**PROMPT**
Copy out each line of the data that contains "Hdel".

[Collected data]
---

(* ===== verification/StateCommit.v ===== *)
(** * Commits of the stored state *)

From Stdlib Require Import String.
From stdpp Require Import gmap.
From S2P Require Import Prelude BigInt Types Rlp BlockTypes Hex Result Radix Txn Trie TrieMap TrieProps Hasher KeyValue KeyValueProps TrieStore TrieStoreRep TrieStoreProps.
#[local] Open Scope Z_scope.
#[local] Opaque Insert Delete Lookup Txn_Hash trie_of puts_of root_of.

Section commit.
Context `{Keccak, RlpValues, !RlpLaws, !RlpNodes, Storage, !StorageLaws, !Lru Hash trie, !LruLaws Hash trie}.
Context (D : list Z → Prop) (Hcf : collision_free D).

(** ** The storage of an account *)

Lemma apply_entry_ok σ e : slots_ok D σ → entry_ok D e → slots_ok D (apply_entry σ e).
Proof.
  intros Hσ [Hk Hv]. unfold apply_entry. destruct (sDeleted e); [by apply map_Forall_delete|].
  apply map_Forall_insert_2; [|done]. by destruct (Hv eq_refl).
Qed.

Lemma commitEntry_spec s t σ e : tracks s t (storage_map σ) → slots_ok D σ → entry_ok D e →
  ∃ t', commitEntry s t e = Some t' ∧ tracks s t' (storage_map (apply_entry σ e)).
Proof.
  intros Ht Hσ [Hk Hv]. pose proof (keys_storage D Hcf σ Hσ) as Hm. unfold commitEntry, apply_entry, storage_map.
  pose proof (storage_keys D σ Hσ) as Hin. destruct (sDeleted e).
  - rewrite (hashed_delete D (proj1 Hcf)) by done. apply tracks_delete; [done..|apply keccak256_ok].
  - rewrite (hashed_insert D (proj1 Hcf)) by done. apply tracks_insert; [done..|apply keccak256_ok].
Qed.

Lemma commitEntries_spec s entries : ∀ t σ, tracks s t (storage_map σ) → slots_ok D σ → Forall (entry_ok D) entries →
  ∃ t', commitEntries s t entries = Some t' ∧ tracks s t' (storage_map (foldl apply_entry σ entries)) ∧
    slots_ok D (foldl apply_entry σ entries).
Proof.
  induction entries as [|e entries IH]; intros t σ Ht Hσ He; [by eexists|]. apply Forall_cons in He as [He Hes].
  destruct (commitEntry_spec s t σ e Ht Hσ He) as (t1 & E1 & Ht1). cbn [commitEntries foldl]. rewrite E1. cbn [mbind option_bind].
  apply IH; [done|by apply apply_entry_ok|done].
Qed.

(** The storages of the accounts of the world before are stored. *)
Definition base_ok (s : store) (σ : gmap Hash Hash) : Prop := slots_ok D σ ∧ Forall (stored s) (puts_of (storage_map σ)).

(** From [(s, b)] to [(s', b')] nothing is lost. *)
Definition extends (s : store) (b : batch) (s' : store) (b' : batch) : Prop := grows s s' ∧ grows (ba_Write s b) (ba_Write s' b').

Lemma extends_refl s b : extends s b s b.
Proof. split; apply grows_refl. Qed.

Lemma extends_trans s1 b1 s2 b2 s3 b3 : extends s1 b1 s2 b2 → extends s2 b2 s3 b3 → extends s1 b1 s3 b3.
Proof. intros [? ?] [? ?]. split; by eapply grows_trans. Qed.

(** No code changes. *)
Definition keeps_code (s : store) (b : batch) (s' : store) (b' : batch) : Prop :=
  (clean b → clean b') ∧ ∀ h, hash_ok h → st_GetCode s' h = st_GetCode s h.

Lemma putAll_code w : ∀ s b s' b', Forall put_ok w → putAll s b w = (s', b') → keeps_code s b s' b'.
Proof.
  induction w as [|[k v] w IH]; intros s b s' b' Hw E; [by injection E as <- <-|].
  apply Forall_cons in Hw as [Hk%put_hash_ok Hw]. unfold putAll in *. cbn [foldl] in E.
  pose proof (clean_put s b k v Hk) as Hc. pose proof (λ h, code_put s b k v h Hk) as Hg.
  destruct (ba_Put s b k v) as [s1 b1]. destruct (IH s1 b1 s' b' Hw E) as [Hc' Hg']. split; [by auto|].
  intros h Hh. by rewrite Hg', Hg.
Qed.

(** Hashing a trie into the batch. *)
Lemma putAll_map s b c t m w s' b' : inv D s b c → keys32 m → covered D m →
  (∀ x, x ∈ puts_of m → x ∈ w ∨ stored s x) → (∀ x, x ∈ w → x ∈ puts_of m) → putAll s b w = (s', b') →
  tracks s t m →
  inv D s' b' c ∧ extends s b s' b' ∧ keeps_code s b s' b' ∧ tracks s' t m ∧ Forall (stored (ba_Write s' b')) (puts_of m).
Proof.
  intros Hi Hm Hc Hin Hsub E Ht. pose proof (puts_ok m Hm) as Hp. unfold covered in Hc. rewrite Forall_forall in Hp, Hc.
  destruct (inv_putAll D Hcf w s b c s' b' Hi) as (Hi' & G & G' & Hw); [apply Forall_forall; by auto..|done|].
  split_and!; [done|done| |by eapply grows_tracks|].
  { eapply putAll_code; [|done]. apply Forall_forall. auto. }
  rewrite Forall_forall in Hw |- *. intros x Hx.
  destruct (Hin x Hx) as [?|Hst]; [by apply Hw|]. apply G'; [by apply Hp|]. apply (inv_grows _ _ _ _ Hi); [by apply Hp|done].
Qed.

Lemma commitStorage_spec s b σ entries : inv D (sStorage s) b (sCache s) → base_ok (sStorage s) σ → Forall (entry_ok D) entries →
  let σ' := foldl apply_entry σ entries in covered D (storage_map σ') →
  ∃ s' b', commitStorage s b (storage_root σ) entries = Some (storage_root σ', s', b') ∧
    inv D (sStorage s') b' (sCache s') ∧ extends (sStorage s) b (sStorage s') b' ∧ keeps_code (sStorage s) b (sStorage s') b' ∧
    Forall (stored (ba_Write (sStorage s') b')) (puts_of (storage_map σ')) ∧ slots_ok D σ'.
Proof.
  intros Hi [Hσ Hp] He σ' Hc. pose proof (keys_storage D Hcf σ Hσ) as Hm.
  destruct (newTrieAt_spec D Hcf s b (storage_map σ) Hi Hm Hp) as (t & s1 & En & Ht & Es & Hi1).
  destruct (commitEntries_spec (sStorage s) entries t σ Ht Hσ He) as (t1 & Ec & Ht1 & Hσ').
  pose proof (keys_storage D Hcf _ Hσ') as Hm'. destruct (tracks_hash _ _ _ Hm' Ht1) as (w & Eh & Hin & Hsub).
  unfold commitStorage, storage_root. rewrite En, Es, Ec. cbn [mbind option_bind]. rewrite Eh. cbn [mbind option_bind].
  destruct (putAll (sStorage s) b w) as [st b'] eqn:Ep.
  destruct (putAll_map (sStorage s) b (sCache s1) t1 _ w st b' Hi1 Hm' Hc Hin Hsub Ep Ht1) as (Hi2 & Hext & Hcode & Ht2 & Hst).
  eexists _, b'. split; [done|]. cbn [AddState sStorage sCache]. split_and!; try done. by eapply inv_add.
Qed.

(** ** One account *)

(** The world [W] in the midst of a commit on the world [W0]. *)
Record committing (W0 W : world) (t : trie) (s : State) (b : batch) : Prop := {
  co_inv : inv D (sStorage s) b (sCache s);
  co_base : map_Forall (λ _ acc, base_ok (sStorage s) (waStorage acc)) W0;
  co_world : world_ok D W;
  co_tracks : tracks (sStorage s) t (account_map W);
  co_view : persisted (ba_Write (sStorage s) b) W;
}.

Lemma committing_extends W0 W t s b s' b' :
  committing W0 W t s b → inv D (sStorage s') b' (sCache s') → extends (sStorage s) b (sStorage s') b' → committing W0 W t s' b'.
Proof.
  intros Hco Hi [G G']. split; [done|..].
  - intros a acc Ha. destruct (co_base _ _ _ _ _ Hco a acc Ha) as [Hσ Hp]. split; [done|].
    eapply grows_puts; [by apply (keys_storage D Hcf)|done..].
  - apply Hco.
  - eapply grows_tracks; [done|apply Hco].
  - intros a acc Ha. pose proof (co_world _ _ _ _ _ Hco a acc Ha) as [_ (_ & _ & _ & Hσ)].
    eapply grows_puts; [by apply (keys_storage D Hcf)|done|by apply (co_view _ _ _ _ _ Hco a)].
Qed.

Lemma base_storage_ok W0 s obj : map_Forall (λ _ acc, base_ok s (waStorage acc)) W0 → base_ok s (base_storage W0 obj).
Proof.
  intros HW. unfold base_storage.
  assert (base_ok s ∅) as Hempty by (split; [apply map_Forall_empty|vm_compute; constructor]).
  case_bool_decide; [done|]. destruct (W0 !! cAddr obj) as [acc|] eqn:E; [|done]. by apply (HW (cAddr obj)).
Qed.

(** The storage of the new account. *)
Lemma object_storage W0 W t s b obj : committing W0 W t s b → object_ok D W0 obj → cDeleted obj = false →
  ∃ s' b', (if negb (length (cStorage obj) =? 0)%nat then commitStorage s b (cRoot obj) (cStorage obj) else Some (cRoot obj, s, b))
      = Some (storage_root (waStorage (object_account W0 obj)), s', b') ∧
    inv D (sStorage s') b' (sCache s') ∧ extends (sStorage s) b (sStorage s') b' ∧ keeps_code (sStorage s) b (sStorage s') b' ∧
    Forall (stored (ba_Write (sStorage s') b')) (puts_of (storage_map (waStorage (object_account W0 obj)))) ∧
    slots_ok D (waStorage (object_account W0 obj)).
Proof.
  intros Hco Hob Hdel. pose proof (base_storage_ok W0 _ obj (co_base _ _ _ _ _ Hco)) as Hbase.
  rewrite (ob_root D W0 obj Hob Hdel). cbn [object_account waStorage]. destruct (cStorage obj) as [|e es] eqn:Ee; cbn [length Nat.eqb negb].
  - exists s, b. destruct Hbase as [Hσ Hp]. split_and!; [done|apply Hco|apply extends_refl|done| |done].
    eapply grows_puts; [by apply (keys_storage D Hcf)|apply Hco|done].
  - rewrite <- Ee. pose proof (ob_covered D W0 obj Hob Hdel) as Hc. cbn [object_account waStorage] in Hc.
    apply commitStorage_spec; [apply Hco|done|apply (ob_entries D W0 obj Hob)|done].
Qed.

---

**SOLVED PROBLEM**
  intros Hco Hob Hdel. pose proof (base_storage_ok W0 _ obj (co_base _ _ _ _ _ Hco)) as Hbase.
  rewrite (ob_root D W0 obj Hob Hdel). cbn [object_account waStorage]. destruct (cStorage obj) as [|e es] eqn:Ee; cbn [length Nat.eqb negb].
  - rewrite <- Ee. pose proof (ob_covered D W0 obj Hob Hdel) as Hc. cbn [object_account waStorage] in Hc.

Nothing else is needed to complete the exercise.